1Department of Physiology, Faculty of Medicine, King Abdulaziz University, Jeddah, Saudi Arabia.


Abstract

This work aimed to establish the incidence of Preterm premature rupture of membrane (PPROM) and to identify the microbial organisms colonizing pregnant women with PPROM in the Western Province of Saudi Arabia. This retrospective study included all Saudi pregnant women diagnosed with PPROM who delivered at ≥27 weeks at King Abdulaziz University Hospital (KAUH), Jeddah, Saudi Arabia, from January 2016 to December 2020. To detect routine microbial pathogens, cultures were analyzed from maternal specimens. PPROM cases accounted for 1.07%. O of all deliveries during the study period. The predominant pathogen isolated was Group B streptococcus (GBS) (72.9%), followed by Candida (18.6%). Advanced maternal age, primiparity, and neonatal morbidity were associated with PPROM (P=0.001). There is a low incidence of PPROM in Saudi Arabia.
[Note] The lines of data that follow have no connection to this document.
(** C2: the unique argument handed to [_create_string] is UNIQUE exactly
    when [modify] is false, the unique flag of the descriptor is set and
    the dialect is not that of SQLite, and it is empty otherwise.  So
    [add_column] passes UNIQUE for a unique field except on SQLite, and
    [modify_column] never passes it and renders MODIFY COLUMN where
    [add_column] renders ADD. *)
Theorem unique_only_when_adding_off_sqlite (self : BaseDDL) (model : Model)
    (is_pk modify : bool) (fd : gmap string pyval) :
  let sg := self.(schema_generator) in
  let table := model.(_meta).(db_table) in
  let get key := default PNone (fd !! key) in
  let sqlite := String.eqb self.(DIALECT) SqliteSchemaGenerator_DIALECT in
  let render unique verb :=
    clause ← outcome (_get_default self model) fd;
    field_type ← resolved_field_type self fd;
    comment ← (if py_truthy (get "description")
               then sg.(_column_comment_generator) table (get "db_column")
                      (get "description")
               else Ok "");
    column ← sg.(_create_string) (get "db_column") field_type
               (if py_truthy (get "nullable") then "" else "NOT NULL")
               unique comment is_pk (default "" clause);
    Ok ("ALTER TABLE " +:+ dquote +:+ table +:+ dquote +:+ verb +:+ column) in
  (unique_argument self fd modify = "UNIQUE" ↔
   modify = false ∧ py_truthy (get "unique") = true
   ∧ self.(DIALECT) ≠ SqliteSchemaGenerator_DIALECT)
  ∧ (unique_argument self fd modify = "UNIQUE" ∨ unique_argument self fd modify = "")
  ∧ outcome (_add_or_modify_column self model is_pk modify) fd =
      render (unique_argument self fd modify)
        (if modify then " MODIFY COLUMN " else " ADD ")
  ∧ outcome (add_column self model is_pk) fd =
      render (if py_truthy (get "unique") && negb sqlite then "UNIQUE" else "") " ADD "
  ∧ outcome (modify_column self model is_pk) fd = render "" " MODIFY COLUMN ".
Proof.
  cbn zeta. split; [|split; [|split; [|split]]].
  - unfold unique_argument. destruct modify; [intuition congruence|].
    destruct (py_truthy _); cbn; [|intuition congruence].
    destruct (String.eqb_spec (DIALECT self) SqliteSchemaGenerator_DIALECT);
      cbn; intuition congruence.
  - unfold unique_argument. destruct modify; [by right|].
    destruct (_ && _); [by left|by right].
  - rewrite add_or_modify_column_eq.
    destruct (outcome (_get_default self model) fd) as [clause|e]; [|done].
    cbn. destruct (resolved_field_type self fd) as [field_type|e]; [|done].
    cbn. by rewrite column_statement_text.
  - unfold add_column. rewrite add_or_modify_column_eq.
    destruct (outcome (_get_default self model) fd) as [clause|e]; [|done].
    cbn. destruct (resolved_field_type self fd) as [field_type|e]; [|done].
    cbn. by rewrite column_statement_text.
  - unfold modify_column. rewrite add_or_modify_column_eq.
    destruct (outcome (_get_default self model) fd) as [clause|e]; [|done].
    cbn. destruct (resolved_field_type self fd) as [field_type|e]; [|done].
    cbn. by rewrite column_statement_text.
Qed.

Lemma get_default_without_default self model fd :
  outcome (_get_default self model) (without_default fd) = Ok None.
Proof.
  rewrite get_default_outcome. unfold substituted_default, without_default.
  rewrite lookup_delete_eq. rewrite lookup_delete_ne by done.
  by rewrite lookup_delete_eq.
Qed.

Lemma add_or_modify_column_without_default self model is_pk modify fd :
  outcome (_add_or_modify_column self model is_pk modify) (without_default fd) =
    field_type ← resolved_field_type self fd;
    column_statement self model fd is_pk modify field_type
      (unique_argument self fd modify) "".
Proof.
  rewrite add_or_modify_column_eq, get_default_without_default.
  unfold resolved_field_type, column_statement, unique_argument, without_default.
  by rewrite !lookup_delete_ne by done.
Qed.

(** When resolution yields the empty clause, the column is rendered as for
    the same descriptor without any default. *)
Lemma add_or_modify_column_empty_clause self model is_pk modify fd :
  outcome (_get_default self model) fd = Ok (Some "") →
  outcome (_add_or_modify_column self model is_pk modify) fd =
    (field_type ← resolved_field_type self fd;
     column_statement self model fd is_pk modify field_type
       (unique_argument self fd modify) "")
  ∧ outcome (_add_or_modify_column self model is_pk modify) fd =
    outcome (_add_or_modify_column self model is_pk modify) (without_default fd).
Proof.
  intros Hd. rewrite add_or_modify_column_without_default.
  by rewrite add_or_modify_column_eq, Hd.
Qed.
GBS was the most common microbial pathogen isolated from Saudi women admitted to KAUH with PPROM. This profile, which differs from the findings from other regions, highlights a clear need to determine the PPROM-associated pathogens in each country or region to establish suitable management with antibiotics. More advanced techniques are needed to detect genital infections and prevent subsequent complications.
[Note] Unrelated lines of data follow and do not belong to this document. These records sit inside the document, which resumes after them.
(** * Verification of [database.py]: the [DatabaseConnection] bootstrapper

    The development has three layers.

    - [Py]: the fragment of Python the script is written in: exceptions,
      a state-and-exception monad, [try]/[except]/[finally], [os.getenv],
      [int(str)] and [logging].
    - [Sqlite]: a model of the storage engine the script calls through the
      [sqlite3] module: values, column definitions, the two SQL statements
      the script issues, connections, implicit transactions, commit and
      close.
    - [DatabaseConnection]: the class itself, method by method.

    The theorems about the class come last. *)

From stdpp Require Import gmap strings list fin_maps numbers.
From Stdlib Require Import Ascii QArith Qcanon.

Local Open Scope Z_scope.
Local Open Scope string_scope.
Local Open Scope list_scope.

(* ===================================================================== *)
(** ** Exceptions and outcomes *)
(* ===================================================================== *)

(** The classes below [sqlite3.Error] in the module's exception hierarchy. *)
Inductive sqlite_class :=
| Sqlite_Error
| Sqlite_InterfaceError
| Sqlite_DatabaseError
| Sqlite_DataError
| Sqlite_OperationalError
| Sqlite_IntegrityError
| Sqlite_InternalError
| Sqlite_ProgrammingError
| Sqlite_NotSupportedError.

(** A raised exception: an instance of [sqlite3.Error] (or of one of its
    subclasses), a [ValueError], or an instance of any other class, named
    by [cls], that is not below [sqlite3.Error] ([MemoryError],
    [KeyboardInterrupt], an exception of the caller's own, ...). *)
Inductive exn :=
| Sqlite3Error (cls : sqlite_class) (msg : string)
| ValueError (msg : string)
| OtherException (cls : string) (msg : string).

(** [isinstance(e, sqlite3.Error)], the test of [except sqlite3.Error]. *)
Definition is_sqlite3_Error (e : exn) : bool :=
  match e with
  | Sqlite3Error _ _ => true
  | _ => false
  end.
Keywords:Isolated microorganisms, Genital infection, Premature rupture of membrane, Saudi Arabia, Vaginal swab


Introduction

 

Premature rupture of membranes (PROM), the term used to refer to the bursting of the amniotic sac prior to the onset of labor, occurs in 5-10% of all pregnancies (Dayal & Hong, 2022). When this rupture of the fetal membranes occurs before the 37th week of pregnancy, the term preterm premature rupture of membranes (PPROM) is used (Mercer, 2005; Dayal & Hong, 2022). This significant complication impacts 2-4% of pregnancies and is implicated in one-third of preterm births (Mercer, 2005; Dayal & Hong, 2022). Given its link to preterm birth and associated complications, PPROM has been the focus of numerous clinical and epidemiologic studies (Dayal & Hong, 2022). Although no clear-cut etiology has been identified, research on this topic has suggested some association between PPROM and certain gynecologic and obstetric factors, including multigravida, history of miscarriage, premature labor or PROM, excessive amniotic fluid, and previous cervical procedures (Mercer, 2005; Dayal & Hong, 2022).  

Genital infections are another factor linked to PPROM (Owens et al., 2020). Studies suggest these infections can weaken membranes' tensile strength, making rupture more likely (Brown et al., 2018). One such infection is candidiasis. Although older studies found no correlation between infection with candidiasis and PPROM, more recent research suggests that infection treatment is associated with a lower incidence of PPROM (Maki et al., 2017), giving indirect evidence of a link between this pathogen and PROM. Another microorganism, group B streptococcus (GBS), makes up the majority of vaginal-rectal pathogens in women with PPROM in the US and Canada (Brigtsen et al., 2022), with subsequent recommendations in both countries to give women with PPROM ampicillin prophylactically (Chen et al., 2022). Research has found that vaginal microbiomes vary according to ethnicity (Fettweis et al., 2019), underscoring the need for more studies to map the distribution of these microorganisms in different groups to facilitate effective management strategies. 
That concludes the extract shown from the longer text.